Source records
··········

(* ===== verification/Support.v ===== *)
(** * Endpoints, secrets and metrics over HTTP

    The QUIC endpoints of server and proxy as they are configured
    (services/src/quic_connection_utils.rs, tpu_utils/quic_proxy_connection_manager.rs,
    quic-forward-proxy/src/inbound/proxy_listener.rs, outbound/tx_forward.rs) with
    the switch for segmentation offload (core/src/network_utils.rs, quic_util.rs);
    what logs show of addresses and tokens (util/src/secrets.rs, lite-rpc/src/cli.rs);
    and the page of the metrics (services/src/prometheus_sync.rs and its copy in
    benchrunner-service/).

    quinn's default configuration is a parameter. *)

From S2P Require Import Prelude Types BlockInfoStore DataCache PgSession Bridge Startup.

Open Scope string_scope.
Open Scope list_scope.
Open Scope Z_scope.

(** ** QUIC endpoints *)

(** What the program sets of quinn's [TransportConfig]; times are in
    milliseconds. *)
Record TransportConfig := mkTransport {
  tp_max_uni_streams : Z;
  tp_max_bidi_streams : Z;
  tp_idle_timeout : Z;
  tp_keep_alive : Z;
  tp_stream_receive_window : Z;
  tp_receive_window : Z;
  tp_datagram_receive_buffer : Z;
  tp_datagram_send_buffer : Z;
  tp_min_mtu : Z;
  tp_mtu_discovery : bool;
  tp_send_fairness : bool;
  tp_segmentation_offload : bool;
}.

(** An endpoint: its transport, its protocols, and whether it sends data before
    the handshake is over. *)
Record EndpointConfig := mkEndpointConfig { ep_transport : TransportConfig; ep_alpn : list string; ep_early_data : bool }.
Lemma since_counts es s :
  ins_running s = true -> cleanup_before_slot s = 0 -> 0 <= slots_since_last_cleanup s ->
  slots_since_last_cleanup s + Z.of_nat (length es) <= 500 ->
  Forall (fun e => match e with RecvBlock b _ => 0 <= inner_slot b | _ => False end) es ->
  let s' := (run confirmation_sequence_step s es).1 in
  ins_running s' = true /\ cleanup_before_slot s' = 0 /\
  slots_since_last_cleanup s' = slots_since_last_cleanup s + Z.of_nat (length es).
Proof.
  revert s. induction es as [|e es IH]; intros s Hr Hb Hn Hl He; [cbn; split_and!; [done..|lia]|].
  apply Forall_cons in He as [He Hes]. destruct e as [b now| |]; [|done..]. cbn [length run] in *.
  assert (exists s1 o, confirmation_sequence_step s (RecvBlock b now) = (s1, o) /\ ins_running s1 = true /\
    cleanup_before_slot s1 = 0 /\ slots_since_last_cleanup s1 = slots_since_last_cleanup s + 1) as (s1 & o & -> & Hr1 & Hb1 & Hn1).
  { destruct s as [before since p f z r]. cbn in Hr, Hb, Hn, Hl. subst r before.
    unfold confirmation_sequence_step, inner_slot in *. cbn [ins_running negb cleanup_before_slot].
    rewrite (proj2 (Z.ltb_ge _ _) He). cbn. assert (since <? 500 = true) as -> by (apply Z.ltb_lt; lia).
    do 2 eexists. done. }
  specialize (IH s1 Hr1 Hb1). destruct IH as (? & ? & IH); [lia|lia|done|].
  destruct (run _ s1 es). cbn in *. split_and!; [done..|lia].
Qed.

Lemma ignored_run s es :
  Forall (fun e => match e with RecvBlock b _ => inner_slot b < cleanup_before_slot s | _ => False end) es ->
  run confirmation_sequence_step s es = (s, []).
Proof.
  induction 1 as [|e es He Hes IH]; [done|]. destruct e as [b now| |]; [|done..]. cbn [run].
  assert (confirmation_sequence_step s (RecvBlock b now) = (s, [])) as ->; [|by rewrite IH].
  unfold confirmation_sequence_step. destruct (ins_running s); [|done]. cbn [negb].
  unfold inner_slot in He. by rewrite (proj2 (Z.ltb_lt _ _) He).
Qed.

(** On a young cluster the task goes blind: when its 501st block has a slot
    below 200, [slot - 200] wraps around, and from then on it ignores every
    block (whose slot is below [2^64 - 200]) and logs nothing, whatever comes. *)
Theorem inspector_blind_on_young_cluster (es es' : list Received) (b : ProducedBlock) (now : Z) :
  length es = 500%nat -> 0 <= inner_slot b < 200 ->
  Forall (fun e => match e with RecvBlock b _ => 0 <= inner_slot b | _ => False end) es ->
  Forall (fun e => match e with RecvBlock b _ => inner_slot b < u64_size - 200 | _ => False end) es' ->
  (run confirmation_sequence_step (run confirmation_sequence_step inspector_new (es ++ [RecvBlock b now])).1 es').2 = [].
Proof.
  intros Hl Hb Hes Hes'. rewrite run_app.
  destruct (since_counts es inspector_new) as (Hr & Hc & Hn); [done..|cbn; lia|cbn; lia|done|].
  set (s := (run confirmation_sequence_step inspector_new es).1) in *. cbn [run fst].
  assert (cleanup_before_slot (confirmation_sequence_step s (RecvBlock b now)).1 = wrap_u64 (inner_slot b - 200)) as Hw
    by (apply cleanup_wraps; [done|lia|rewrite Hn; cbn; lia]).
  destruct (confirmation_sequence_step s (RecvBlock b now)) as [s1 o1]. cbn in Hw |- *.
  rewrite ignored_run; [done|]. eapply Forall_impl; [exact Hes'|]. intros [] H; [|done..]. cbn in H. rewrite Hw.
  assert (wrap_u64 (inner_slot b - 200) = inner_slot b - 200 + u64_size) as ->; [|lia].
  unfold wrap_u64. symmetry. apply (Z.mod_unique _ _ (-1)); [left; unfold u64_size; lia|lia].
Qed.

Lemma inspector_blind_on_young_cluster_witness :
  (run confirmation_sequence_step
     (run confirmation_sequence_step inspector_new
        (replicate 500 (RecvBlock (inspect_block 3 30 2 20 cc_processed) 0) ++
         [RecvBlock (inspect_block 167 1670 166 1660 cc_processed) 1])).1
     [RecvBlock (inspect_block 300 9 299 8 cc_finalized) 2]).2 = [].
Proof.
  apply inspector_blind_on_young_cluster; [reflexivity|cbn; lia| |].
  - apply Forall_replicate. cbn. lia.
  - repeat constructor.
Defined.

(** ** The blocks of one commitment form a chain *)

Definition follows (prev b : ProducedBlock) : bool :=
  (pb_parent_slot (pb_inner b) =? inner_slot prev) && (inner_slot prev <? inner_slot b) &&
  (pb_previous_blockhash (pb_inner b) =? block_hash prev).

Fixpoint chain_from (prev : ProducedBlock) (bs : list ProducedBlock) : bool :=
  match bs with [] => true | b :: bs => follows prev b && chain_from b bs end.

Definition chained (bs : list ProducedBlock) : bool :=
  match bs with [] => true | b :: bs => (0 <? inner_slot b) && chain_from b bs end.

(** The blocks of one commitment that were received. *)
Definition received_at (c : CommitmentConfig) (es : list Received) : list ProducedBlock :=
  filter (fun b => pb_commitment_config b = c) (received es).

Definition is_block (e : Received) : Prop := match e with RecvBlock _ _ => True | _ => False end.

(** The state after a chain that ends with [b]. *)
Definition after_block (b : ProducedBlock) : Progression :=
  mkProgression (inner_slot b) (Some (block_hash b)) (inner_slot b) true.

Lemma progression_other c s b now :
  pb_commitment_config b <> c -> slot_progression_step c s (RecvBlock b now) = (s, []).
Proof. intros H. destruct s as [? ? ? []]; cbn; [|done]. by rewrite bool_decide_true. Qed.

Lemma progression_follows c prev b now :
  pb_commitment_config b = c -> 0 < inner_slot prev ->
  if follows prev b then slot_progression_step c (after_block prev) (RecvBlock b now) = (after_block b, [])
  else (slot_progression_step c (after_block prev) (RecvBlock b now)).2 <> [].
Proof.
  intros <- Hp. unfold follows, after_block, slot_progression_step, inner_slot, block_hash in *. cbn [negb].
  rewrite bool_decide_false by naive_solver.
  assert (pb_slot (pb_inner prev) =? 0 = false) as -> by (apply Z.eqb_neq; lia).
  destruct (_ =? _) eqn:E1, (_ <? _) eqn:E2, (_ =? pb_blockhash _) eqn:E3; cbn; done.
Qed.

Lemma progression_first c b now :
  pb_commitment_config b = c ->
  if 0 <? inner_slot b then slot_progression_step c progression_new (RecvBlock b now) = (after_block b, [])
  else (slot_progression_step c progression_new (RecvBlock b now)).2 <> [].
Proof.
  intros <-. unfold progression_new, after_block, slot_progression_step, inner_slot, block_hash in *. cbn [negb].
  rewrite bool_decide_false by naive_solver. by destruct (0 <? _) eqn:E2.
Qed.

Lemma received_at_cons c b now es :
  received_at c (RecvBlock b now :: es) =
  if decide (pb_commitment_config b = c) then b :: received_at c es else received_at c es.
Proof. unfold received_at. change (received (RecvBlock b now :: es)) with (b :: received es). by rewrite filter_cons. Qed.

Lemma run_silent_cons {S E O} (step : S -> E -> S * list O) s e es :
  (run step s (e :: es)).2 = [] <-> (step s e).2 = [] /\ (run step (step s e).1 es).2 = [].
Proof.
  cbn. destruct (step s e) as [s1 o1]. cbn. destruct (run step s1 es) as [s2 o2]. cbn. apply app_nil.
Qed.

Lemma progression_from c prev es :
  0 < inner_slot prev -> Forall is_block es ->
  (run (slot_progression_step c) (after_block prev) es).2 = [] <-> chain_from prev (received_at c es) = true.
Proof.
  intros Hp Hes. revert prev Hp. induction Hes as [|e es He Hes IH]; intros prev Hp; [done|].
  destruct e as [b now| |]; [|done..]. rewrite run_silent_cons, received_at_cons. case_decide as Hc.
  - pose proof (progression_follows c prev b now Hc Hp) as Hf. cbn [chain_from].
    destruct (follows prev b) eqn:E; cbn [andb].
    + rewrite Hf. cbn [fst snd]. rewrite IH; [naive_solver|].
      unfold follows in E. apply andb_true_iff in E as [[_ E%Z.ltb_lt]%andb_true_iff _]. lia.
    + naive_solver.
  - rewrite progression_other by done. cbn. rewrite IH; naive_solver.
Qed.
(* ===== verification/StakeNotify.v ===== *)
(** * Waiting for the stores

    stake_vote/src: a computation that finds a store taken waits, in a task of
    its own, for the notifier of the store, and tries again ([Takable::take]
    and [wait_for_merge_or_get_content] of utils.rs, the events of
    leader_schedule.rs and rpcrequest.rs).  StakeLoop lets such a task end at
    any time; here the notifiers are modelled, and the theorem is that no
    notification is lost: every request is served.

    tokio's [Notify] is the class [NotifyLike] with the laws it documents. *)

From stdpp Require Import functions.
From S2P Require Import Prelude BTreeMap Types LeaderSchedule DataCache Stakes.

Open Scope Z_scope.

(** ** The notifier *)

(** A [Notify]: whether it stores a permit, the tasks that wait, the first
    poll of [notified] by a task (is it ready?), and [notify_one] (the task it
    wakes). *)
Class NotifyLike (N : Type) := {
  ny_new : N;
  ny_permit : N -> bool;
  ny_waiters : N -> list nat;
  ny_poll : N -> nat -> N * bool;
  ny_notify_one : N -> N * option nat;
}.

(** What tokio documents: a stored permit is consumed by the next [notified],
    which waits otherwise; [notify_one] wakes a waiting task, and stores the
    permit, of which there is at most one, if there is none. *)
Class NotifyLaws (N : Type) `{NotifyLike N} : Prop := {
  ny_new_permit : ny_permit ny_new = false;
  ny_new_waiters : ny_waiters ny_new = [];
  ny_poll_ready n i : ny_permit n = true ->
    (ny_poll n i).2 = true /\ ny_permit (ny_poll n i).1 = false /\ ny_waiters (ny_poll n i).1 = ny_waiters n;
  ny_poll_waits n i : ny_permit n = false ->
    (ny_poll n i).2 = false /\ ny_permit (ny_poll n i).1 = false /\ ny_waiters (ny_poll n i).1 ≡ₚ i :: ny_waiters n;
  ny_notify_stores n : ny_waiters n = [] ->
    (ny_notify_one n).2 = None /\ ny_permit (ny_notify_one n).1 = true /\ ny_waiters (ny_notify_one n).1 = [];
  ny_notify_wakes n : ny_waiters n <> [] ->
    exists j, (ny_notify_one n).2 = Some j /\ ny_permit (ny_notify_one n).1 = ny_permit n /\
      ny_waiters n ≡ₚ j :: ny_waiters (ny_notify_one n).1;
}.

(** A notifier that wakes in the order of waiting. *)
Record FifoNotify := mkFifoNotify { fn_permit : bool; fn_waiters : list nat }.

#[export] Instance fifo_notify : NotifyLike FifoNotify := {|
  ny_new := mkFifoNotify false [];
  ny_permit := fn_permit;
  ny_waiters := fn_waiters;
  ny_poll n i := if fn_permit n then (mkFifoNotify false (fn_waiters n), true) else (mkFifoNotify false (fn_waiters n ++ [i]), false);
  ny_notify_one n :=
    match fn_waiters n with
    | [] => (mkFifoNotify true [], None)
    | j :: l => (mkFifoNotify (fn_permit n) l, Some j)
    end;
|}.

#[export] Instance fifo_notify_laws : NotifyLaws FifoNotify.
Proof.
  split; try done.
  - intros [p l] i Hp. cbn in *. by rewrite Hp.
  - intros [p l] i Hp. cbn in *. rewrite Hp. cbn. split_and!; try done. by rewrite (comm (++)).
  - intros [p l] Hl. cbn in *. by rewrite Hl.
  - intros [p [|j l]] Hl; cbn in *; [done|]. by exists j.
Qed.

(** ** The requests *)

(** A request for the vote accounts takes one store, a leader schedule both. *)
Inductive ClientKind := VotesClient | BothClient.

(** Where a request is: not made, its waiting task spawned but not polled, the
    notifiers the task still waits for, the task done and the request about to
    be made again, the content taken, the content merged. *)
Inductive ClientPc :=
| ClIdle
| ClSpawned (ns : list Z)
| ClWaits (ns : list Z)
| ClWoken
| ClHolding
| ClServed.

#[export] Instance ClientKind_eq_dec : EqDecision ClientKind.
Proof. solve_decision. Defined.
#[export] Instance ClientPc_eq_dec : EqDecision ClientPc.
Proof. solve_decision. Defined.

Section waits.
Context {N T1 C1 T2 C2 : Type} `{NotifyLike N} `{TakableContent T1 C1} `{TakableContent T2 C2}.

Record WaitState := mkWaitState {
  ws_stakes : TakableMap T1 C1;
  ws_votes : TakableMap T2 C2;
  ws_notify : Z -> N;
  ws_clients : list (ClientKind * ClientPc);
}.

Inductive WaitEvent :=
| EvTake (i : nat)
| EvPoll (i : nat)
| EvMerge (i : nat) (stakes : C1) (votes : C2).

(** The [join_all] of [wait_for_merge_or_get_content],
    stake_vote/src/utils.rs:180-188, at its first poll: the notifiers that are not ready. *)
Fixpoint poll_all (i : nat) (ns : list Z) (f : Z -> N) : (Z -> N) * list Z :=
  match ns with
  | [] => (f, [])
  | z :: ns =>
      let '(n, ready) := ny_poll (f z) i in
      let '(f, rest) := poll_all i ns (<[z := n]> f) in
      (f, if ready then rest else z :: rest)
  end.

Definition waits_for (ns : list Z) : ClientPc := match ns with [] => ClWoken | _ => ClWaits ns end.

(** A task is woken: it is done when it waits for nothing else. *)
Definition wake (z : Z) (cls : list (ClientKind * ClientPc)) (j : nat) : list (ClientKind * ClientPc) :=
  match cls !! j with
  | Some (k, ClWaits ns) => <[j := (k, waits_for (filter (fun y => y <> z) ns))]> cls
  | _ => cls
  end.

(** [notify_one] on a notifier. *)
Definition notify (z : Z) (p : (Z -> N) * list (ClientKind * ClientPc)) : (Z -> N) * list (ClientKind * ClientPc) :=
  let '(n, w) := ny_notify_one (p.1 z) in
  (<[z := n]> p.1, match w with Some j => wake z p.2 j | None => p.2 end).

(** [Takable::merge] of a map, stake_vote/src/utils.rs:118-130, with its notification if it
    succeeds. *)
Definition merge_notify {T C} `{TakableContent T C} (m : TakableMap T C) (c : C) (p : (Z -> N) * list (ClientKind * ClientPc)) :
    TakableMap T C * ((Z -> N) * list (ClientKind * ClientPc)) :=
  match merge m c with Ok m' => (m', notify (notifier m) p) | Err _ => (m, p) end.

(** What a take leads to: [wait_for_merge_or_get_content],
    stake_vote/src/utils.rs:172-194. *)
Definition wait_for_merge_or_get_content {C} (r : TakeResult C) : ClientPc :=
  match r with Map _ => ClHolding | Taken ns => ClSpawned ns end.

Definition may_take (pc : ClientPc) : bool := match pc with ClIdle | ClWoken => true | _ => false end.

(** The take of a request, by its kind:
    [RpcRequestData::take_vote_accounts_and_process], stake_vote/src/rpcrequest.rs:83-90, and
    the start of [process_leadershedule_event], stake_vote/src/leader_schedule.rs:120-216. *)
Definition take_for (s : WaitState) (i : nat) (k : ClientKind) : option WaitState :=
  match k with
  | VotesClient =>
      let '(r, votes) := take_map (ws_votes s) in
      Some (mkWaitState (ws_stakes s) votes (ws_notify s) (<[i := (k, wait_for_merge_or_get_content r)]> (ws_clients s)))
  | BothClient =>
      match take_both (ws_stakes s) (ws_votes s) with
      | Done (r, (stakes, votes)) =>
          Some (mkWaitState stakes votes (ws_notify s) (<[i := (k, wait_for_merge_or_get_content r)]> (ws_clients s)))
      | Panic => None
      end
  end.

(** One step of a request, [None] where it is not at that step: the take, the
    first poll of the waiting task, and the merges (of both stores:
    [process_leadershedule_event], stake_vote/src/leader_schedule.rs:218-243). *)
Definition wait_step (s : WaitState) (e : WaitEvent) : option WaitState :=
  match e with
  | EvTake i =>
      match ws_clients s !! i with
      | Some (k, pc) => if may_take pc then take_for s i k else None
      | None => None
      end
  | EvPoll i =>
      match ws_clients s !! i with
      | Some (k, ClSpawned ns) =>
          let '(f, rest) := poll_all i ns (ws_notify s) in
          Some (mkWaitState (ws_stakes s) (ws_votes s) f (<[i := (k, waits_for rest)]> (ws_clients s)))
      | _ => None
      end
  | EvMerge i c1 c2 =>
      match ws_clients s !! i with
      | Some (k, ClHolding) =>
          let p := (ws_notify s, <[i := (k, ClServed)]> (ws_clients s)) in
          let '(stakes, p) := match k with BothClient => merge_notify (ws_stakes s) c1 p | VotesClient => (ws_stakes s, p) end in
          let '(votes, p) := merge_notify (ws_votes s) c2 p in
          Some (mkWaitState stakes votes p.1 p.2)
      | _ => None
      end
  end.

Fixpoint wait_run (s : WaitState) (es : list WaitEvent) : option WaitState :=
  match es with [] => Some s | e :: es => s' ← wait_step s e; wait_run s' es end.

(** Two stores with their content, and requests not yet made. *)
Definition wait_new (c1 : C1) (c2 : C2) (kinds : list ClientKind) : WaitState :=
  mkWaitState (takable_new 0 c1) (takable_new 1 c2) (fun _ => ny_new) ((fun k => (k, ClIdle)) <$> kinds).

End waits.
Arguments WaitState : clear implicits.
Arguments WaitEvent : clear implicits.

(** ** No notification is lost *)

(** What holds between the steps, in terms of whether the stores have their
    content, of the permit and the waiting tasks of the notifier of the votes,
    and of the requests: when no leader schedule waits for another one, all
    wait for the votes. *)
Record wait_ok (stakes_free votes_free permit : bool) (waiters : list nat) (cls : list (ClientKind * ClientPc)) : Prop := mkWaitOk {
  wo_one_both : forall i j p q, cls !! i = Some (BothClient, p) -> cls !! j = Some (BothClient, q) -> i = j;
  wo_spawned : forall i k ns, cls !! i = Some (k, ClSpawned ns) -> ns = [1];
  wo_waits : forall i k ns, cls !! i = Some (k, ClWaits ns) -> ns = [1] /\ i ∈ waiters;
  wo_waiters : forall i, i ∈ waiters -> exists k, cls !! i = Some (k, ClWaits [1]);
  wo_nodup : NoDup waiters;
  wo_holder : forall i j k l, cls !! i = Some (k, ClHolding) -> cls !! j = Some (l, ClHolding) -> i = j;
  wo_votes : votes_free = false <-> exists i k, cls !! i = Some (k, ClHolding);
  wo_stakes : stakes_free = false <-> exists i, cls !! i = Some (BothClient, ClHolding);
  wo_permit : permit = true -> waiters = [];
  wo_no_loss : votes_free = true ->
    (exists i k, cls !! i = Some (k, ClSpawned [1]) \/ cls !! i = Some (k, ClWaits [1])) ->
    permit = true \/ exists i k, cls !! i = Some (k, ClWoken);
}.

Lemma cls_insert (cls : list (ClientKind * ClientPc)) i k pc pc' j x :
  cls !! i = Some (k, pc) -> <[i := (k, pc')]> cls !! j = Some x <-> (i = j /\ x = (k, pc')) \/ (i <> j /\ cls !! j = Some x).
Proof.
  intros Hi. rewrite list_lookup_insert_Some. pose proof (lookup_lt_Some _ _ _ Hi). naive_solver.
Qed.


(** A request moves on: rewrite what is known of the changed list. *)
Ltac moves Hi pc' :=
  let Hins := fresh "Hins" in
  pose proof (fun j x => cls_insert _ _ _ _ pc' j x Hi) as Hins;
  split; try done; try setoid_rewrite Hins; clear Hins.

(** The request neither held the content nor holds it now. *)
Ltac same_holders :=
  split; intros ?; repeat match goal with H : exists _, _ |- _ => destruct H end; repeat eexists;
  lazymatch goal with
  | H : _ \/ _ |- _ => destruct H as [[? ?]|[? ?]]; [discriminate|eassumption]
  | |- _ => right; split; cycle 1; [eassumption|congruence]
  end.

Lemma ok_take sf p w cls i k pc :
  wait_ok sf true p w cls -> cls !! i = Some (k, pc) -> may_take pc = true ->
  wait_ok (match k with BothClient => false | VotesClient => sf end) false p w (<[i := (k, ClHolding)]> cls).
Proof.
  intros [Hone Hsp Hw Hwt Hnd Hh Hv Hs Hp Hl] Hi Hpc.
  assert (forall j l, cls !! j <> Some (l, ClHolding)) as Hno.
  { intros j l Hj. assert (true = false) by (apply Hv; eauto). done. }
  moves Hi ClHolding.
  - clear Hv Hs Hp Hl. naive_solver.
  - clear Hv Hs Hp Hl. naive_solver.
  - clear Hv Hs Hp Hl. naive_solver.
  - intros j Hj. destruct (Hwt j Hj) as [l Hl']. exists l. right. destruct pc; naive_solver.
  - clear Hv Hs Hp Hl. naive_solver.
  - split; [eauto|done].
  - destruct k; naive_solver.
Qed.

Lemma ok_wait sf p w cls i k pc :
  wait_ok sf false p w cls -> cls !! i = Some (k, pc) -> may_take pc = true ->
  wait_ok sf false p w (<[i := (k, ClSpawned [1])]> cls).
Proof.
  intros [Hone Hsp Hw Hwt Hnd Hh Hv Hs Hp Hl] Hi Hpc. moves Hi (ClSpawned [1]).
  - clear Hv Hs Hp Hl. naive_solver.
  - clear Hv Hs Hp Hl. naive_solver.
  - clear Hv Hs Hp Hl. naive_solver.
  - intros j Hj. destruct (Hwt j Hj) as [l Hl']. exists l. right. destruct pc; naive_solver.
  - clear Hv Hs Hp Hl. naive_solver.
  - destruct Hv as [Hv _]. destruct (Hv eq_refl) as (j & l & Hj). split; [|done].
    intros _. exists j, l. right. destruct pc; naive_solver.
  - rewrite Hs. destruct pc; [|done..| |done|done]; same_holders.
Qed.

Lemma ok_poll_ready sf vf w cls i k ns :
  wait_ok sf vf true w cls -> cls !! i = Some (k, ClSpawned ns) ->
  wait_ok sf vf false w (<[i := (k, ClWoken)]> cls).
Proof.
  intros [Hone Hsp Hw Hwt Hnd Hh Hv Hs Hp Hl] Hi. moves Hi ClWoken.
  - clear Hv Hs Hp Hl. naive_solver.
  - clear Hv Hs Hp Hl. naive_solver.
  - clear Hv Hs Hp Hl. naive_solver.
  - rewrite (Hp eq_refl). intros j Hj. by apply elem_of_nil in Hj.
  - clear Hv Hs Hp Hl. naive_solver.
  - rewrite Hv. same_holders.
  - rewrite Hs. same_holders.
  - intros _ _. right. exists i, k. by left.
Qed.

··········

**Prompt**:
Please transcribe exactly the lines above from the line that has "the handshake is over. *)" up to and including the line that has "slots_since_last_cleanup s + Z.of_nat (length es) <= 500"; no other line belongs in the answer.

**Result of the exercise**:
    the handshake is over. *)
Record EndpointConfig := mkEndpointConfig { ep_transport : TransportConfig; ep_alpn : list string; ep_early_data : bool }.
Lemma since_counts es s :
  ins_running s = true -> cleanup_before_slot s = 0 -> 0 <= slots_since_last_cleanup s ->
  slots_since_last_cleanup s + Z.of_nat (length es) <= 500 ->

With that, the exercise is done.